EXERCISE AIM: Show every line of the data that includes the word "writes".

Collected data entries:
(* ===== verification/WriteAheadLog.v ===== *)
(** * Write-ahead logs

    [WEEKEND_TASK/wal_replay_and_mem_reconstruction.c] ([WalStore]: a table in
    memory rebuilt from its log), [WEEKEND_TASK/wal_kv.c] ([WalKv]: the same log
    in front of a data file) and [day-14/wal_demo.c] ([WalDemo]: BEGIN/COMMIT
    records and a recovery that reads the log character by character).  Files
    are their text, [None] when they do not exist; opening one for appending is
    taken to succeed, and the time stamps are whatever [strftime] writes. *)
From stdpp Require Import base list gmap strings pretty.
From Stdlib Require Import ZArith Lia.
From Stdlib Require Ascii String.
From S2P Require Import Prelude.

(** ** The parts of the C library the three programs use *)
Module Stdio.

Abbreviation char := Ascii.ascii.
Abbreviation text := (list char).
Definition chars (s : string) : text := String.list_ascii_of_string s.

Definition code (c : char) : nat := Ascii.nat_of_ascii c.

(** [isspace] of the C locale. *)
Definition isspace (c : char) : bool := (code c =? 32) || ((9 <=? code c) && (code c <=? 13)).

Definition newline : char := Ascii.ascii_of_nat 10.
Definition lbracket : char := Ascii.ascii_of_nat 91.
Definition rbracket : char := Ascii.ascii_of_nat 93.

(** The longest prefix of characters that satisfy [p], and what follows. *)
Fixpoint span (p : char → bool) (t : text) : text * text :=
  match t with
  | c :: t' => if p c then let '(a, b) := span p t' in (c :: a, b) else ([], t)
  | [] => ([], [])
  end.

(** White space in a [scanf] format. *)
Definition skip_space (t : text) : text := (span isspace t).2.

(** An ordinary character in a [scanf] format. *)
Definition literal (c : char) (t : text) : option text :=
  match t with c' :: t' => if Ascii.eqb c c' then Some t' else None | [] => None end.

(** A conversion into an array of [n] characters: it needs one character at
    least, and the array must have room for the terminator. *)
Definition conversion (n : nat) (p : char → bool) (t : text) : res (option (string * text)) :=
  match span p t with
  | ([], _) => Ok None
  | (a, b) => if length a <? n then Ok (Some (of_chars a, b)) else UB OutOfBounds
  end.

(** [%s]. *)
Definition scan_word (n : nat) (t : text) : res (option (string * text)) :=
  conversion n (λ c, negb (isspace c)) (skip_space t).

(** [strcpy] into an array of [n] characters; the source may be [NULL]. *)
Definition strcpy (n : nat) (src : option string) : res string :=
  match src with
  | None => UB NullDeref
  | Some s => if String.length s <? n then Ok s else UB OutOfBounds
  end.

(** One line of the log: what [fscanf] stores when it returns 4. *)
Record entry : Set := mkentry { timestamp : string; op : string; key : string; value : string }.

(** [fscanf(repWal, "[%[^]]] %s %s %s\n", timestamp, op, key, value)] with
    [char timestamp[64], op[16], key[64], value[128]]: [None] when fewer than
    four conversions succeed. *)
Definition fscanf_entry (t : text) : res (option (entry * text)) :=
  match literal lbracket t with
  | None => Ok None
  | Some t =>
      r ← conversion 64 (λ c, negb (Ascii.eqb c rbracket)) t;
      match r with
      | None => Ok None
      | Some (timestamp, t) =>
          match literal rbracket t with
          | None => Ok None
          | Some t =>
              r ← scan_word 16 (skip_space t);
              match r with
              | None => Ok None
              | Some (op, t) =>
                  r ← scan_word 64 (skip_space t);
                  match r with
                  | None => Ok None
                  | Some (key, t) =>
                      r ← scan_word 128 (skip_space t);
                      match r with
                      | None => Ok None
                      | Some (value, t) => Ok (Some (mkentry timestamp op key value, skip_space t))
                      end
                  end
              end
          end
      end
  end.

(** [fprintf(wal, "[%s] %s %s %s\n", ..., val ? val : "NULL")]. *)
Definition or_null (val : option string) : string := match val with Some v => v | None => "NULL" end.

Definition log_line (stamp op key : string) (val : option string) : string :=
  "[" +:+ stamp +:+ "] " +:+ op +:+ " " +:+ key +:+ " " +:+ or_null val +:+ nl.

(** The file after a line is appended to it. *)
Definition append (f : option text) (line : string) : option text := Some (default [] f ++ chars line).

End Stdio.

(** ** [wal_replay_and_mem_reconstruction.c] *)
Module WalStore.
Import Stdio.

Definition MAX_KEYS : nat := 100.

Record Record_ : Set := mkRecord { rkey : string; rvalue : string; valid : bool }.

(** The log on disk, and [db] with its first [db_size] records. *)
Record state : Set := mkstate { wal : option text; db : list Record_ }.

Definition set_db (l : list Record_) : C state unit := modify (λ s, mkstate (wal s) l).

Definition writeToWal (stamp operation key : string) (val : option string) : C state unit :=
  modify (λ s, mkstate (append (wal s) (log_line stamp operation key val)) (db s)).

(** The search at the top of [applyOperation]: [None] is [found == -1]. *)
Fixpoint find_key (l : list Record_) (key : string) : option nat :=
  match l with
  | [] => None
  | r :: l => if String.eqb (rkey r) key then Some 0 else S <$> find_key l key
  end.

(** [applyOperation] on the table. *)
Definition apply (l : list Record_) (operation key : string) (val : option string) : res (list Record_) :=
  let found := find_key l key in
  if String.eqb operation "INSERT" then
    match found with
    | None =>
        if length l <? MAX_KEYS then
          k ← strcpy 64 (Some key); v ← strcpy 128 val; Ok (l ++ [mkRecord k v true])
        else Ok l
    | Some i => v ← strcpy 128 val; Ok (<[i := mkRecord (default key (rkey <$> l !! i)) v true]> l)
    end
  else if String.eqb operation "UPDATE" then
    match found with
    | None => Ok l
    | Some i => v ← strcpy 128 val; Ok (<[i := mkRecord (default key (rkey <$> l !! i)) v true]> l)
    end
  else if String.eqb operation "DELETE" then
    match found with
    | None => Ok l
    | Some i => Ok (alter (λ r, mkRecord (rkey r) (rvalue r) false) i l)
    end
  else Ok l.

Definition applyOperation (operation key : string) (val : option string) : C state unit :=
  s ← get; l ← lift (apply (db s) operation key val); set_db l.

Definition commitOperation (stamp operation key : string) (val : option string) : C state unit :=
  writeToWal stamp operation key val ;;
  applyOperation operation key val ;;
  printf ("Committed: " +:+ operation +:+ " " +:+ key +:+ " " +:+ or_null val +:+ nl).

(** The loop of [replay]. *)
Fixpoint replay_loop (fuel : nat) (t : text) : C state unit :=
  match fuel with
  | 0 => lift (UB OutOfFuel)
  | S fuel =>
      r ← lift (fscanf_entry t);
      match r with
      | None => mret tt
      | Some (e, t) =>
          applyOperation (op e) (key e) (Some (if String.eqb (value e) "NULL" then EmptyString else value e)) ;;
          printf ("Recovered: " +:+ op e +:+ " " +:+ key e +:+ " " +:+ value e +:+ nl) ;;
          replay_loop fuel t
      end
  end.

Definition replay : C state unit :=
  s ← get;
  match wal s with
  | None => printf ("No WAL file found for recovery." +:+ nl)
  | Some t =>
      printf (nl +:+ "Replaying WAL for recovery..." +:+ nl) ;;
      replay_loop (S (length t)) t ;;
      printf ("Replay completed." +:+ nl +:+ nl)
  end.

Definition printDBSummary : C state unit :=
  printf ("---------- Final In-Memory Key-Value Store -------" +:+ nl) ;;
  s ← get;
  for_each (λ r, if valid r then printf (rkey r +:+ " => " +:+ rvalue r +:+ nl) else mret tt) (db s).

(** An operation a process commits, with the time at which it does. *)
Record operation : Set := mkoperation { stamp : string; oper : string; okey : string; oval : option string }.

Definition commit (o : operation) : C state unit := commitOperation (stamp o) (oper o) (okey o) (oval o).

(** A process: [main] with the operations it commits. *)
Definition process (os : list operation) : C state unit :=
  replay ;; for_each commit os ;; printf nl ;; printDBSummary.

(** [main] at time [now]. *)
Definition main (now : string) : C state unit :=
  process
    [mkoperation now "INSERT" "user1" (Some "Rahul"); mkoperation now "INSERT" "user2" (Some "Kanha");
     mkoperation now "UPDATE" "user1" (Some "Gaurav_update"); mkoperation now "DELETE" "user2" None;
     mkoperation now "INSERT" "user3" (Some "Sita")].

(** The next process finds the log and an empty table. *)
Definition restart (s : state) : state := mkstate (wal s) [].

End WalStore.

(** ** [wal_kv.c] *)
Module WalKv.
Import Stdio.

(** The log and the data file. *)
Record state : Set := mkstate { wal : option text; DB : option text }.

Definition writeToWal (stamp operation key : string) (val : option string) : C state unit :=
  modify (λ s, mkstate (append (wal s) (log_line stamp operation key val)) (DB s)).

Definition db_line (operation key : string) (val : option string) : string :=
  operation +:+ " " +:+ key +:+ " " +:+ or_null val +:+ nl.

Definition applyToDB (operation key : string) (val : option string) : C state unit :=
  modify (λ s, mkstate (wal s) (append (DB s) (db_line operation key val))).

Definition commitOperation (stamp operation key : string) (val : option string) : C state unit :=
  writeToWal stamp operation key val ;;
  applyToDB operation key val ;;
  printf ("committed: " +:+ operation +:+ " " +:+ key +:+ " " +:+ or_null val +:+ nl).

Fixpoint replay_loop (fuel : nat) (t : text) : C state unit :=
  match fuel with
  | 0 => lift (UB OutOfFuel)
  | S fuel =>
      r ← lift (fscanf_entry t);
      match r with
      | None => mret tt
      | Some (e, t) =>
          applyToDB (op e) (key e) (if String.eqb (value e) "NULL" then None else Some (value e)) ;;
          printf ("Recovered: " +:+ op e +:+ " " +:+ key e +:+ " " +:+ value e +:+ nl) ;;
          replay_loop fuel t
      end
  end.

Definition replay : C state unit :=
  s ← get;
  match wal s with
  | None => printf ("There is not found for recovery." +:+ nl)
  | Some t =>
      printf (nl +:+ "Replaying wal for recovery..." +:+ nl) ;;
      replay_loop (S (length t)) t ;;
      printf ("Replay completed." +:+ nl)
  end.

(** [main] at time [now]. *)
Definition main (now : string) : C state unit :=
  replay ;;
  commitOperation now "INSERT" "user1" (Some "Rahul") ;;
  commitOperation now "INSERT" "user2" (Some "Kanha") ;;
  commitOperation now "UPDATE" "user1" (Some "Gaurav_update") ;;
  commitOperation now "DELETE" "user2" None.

* * *

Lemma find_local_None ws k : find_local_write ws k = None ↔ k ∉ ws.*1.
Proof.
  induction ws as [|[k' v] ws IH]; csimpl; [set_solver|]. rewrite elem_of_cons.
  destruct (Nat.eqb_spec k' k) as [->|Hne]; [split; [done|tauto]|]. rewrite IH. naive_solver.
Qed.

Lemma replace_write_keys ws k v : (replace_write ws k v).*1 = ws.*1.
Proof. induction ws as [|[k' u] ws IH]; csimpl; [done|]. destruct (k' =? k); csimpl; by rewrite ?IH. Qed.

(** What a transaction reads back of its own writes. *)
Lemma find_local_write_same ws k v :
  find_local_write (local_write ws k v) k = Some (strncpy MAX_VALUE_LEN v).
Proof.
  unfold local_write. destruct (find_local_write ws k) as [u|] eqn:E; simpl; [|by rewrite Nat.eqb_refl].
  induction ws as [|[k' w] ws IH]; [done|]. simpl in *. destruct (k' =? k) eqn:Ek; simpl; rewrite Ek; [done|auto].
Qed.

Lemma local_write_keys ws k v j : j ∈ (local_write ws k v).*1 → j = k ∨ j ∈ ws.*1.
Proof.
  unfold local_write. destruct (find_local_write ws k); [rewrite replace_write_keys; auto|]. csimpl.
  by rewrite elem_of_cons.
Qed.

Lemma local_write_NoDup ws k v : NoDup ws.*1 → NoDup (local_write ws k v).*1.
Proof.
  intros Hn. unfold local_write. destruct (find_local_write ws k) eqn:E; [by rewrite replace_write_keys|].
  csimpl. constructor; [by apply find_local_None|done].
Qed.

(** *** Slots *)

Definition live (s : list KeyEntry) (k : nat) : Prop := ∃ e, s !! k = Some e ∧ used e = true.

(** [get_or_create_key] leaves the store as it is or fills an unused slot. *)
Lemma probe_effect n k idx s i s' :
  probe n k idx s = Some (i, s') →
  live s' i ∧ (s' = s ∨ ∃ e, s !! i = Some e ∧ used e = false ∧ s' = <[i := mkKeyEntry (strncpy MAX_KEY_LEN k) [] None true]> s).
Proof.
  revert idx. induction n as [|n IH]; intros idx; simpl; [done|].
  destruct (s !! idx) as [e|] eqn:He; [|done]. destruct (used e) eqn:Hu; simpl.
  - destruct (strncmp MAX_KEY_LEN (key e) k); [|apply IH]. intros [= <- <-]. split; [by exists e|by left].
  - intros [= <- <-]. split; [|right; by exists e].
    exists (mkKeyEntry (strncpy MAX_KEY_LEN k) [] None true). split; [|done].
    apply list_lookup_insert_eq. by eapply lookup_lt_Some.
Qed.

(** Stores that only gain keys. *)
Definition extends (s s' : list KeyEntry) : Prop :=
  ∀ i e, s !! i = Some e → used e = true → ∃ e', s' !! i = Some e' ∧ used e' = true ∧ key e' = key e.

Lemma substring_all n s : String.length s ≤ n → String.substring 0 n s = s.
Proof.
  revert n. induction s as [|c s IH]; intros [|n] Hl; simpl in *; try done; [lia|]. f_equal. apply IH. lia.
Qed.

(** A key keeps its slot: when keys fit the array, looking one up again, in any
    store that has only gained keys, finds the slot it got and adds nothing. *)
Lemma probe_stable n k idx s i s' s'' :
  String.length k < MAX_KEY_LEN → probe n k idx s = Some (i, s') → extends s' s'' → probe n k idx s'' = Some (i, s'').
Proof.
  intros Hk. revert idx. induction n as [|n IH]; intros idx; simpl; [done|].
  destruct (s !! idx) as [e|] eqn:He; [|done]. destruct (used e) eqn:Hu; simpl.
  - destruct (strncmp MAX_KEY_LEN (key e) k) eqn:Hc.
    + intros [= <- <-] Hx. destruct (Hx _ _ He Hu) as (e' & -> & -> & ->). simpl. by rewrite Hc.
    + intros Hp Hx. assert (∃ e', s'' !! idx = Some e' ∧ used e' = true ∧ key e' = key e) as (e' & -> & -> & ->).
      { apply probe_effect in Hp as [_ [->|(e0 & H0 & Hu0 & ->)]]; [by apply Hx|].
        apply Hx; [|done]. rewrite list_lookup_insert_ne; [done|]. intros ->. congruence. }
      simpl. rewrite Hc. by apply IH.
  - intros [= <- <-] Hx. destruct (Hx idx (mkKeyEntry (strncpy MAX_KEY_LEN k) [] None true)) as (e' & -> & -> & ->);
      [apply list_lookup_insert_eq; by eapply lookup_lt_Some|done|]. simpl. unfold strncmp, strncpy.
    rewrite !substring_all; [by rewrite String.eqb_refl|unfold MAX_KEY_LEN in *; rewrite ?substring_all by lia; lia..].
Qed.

* * *

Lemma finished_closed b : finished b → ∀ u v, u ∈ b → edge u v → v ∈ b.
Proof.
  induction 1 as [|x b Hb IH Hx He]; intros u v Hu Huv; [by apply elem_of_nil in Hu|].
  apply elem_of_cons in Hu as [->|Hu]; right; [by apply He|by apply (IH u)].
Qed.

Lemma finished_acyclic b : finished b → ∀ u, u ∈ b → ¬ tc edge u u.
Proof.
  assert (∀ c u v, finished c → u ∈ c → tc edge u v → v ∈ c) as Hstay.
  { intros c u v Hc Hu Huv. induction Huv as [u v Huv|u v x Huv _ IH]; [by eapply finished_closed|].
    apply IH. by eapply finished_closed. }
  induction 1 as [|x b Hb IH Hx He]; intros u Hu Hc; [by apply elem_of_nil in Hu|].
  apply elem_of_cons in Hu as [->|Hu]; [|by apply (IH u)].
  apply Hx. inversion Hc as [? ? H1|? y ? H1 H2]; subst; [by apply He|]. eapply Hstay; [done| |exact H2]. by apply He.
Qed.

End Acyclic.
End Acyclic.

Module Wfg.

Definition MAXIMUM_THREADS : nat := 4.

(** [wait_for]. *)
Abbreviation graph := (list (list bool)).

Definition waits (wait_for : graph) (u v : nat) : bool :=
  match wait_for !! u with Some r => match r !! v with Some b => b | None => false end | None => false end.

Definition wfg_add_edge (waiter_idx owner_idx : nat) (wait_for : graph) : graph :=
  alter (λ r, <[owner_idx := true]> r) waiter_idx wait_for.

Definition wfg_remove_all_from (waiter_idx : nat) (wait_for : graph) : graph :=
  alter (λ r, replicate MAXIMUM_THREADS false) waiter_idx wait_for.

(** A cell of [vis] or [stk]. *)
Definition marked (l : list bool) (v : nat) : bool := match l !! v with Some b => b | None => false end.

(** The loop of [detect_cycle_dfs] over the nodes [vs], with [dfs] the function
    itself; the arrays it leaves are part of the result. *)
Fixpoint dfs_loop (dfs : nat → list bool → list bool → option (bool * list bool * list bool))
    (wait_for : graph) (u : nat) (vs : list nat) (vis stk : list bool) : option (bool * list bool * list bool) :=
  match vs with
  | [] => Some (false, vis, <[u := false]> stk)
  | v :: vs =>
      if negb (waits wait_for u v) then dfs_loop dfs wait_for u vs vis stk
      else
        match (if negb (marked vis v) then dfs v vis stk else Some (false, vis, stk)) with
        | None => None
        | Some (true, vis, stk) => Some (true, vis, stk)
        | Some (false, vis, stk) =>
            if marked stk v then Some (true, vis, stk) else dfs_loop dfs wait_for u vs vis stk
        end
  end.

SOLVED PROBLEM:
    taken to succeed, and the time stamps are whatever [strftime] writes. *)
(** What a transaction reads back of its own writes. *)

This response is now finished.